1902-1929


La création de la FNMF s’inscrit dans le sillage de la Charte de la mutualité qui, votée en 1898, favorise la diversification de l’intervention mutualiste dans tous les domaines. Le contrôle administratif exercé sur les sociétés approuvées est consacré à la surveillance des règles de gestion : son caractère technique devient prépondérant sur la dimension politique. Les groupements sont autorisés à créer des Unions, ce qui permet de mettre sur pied des œuvres sanitaires et sociales, des dispensaires et des pharmacies.

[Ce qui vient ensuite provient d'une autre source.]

(* ===== verification/HashProps.v ===== *)
(** * What the hashes commit to

    Theorems on [Hashes.v]: equal hashes have equal contents unless the inputs
    hashed on the way contain a collision, and the validations accept exactly the
    hashes of the versions they try. *)

From stdpp Require Import base gmap list strings fin_maps sorting.
From Stdlib Require Import ZArith Lia.
From S2P Require Import Prelude StarknetTypes StorageTxn Header Body Serde SerdeLaws ProtoCommon ProtoLaws ProtoTxnProps RpcConvert Hashes.

#[local] Open Scope string_scope.
#[local] Open Scope Z_scope.
#[local] Open Scope list_scope.

(** Documented behaviour of the conversions: a hexadecimal string of at most 31
    bytes is read as their value, and addition is exact below the prime. *)
Class HashCratesSpec {F : FeltApi} {FS : FeltSpec} {HC : HashCrates} : Type := {
  small_is_felt : forall z, 0 <= z < 2 ^ 251 -> ProtoCommon.is_felt z;
  felt_from_hex_encode : forall bs, bs <> [] -> Forall is_byte bs -> zlength bs <= 31 ->
    felt_from_hex (hex_encode bs) = Some (be_value bs);
  felt_add_small : forall a b, 0 <= a -> 0 <= b -> a + b < 2 ^ 251 -> felt_add a b = a + b;
  query_bit : felt_from_hex_unchecked (str_bytes "0x100000000000000000000000000000000") = 2 ^ 128
}.

Section HashProps.
Context {F : FeltApi} {FS : FeltSpec} {X : ExternalTypes} {RC : RpcCrates} {RS : RpcCratesSpec} {HC : HashCrates}.

(** ** Queries and collisions *)

(** The value of a query in a hash. *)
Definition answer (q : HashQuery) : Z :=
  match q with
  | Query_Pedersen elements => pedersen_hash_array elements
  | Query_Poseidon elements => poseidon_hash_array elements
  | Query_PedersenPair x y => pedersen_hash x y
  | Query_PedersenRoot leaves => calculate_root leaves
  | Query_Keccak data => truncated_keccak (sha3_keccak256 data)
  end.

(** No two different queries of the log have the same answer. *)
Definition collision_free (log : list HashQuery) : Prop :=
  forall q1 q2, q1 ∈ log -> q2 ∈ log -> answer q1 = answer q2 -> q1 = q2.

#[global] Instance collision_free_dec log : Decision (collision_free log).
Proof.
  refine (cast_if (decide (Forall (fun q1 => Forall (fun q2 => answer q1 = answer q2 -> q1 = q2) log) log)));
    unfold collision_free; rewrite Forall_forall in *; setoid_rewrite Forall_forall in f || setoid_rewrite Forall_forall in n; naive_solver.
Defined.

Lemma collision_free_pedersen log l1 l2 :
  collision_free log -> Query_Pedersen l1 ∈ log -> Query_Pedersen l2 ∈ log ->
  pedersen_hash_array l1 = pedersen_hash_array l2 -> l1 = l2.
Proof. intros H H1 H2 E. by injection (H _ _ H1 H2 E). Qed.

Lemma collision_free_poseidon log l1 l2 :
  collision_free log -> Query_Poseidon l1 ∈ log -> Query_Poseidon l2 ∈ log ->
  poseidon_hash_array l1 = poseidon_hash_array l2 -> l1 = l2.
Proof. intros H H1 H2 E. by injection (H _ _ H1 H2 E). Qed.

(** ** Running the hash chain *)

Lemma elements_chain_iter felts self : elements (chain_iter felts self) = elements self ++ felts.
Proof.
  unfold chain_iter. revert self; induction felts as [|f felts IH]; intros self; cbn [foldl]; [by rewrite app_nil_r|].
  rewrite IH. cbn. by rewrite <-app_assoc.
Qed.
Lemma entry_felts_inj eps1 eps2 :
  Forall (fun ep => in_range 64 (EntryPoint_function_idx ep)) eps1 -> Forall (fun ep => in_range 64 (EntryPoint_function_idx ep)) eps2 ->
  entry_felts eps1 = entry_felts eps2 -> eps1 = eps2.
Proof.
  intros H1 H2 E. apply push_pairs_inj in E. revert eps2 H2 E.
  induction H1 as [|[i1 s1] eps1 Hi H1 IH]; intros [|[i2 s2] eps2] H2 E; try done. apply Forall_cons in H2 as [Hi2 H2]. cbn in *.
  injection E as -> Ei E. apply felt_uint_inj in Ei as ->; [|unfold in_range in *; lia..]. f_equal. by apply IH.
Qed.

(** Two classes with one hash have the same program, the same ABI and the same entry
    points of every type; unless the inputs hashed collide, where the hash of the ABI
    is the 250 bits of its Keccak hash that are kept. *)
Theorem class_hash_binds (E : Type) c1 c2 log1 log2 h :
  indices_typed c1 -> indices_typed c2 ->
  calculate_class_hash (E := E) c1 [] = Done log1 h -> calculate_class_hash (E := E) c2 [] = Done log2 h ->
  collision_free (log1 ++ log2) ->
  ContractClass_sierra_program c1 = ContractClass_sierra_program c2 /\ ContractClass_abi c1 = ContractClass_abi c2 /\
  forall t, entry_points c1 t = entry_points c2 t.
Proof.
  intros T1 T2 H1 H2 Hc. unfold calculate_class_hash in H1, H2.
  rewrite !(bind_step _ _ _ _ _ (entry_points_hash_run _ _ _ T1)) in H1. rewrite !(bind_step _ _ _ _ _ (entry_points_hash_run _ _ _ T2)) in H2.
  injection H1 as <- E1. injection H2 as <- E2. rewrite <-E1 in E2. clear E1.
  pose proof (fun l1 l2 => collision_free_poseidon _ l1 l2 Hc) as Hinj.
  assert (Hk : forall d1 d2, Query_Keccak d1 ∈ _ -> Query_Keccak d2 ∈ _ -> truncated_keccak (sha3_keccak256 d1) = truncated_keccak (sha3_keccak256 d2) -> d1 = d2)
    by (intros d1 d2 Hd1 Hd2 E12; by injection (Hc _ _ Hd1 Hd2 E12)).
  apply Hinj in E2; [|rewrite ?elem_of_app, ?elem_of_cons; tauto..]. injection E2 as Ex El Ec Ea Ep.
  apply Hinj in Ex, El, Ec, Ep; try (rewrite ?elem_of_app, ?elem_of_cons; tauto).
  apply Hk in Ea; [|rewrite ?elem_of_app, ?elem_of_cons; tauto..].
  split; [done|]. split; [done|]. intros t. apply entry_felts_inj; [apply T1|apply T2|]. by destruct t.
Qed.
End ClassHash.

Dès lors, la Mutualité qui se développe tous azimut (900 000 adhérents à la mutualité scolaire en 1914, mutualité maternelle, militaire, coloniale, etc.) multiplie centres de soins, pharmacies mutualistes, cabinets dentaires et maisons de retraite. Jusqu’à la Première Guerre mondiale, 16 pharmacies voient le jour, dont 3 à Marseille et 2 à Lyon ; les premiers dispensaires sont ouverts à Nantes, Angers, Bordeaux et Montauban. En 1904, les sociétés d’instituteurs fondent le sanatorium de Sainte-Feyre dans la Creuse. Des fédérations professionnelles ou d’industrie construisent leurs propres œuvres.
Le début des années 1920 voit l’entrée en force des anciens combattants, bientôt au nombre de 400 000 en Mutualité. La loi de 1923 les encourage à constituer leurs caisses pour constituer leur retraite, avec l’aide de l’Etat.

En 1937, la Mutualité, très présente dans les Assurances sociales, gère 80 pharmacies mutualistes, plus de 200 cabinets dentaires, des camps de vacances et des préventorium, notamment celui de Kerpape dans le Morbihan. Une quarantaine de mutualités maternelles réunissent 150 000 femmes. La Mutualité dirige des orphelinats, tel que l’Orphelinat des mutualistes français. A travers 8 grandes sociétés, la Mutualité anime des œuvres sociales de toutes sortes dans les PTT où 145 000 agents sur 160 000 sont alors inscrits à une mutuelle ; la Mutualité est également bien représentée au sein de la corporation des cheminots.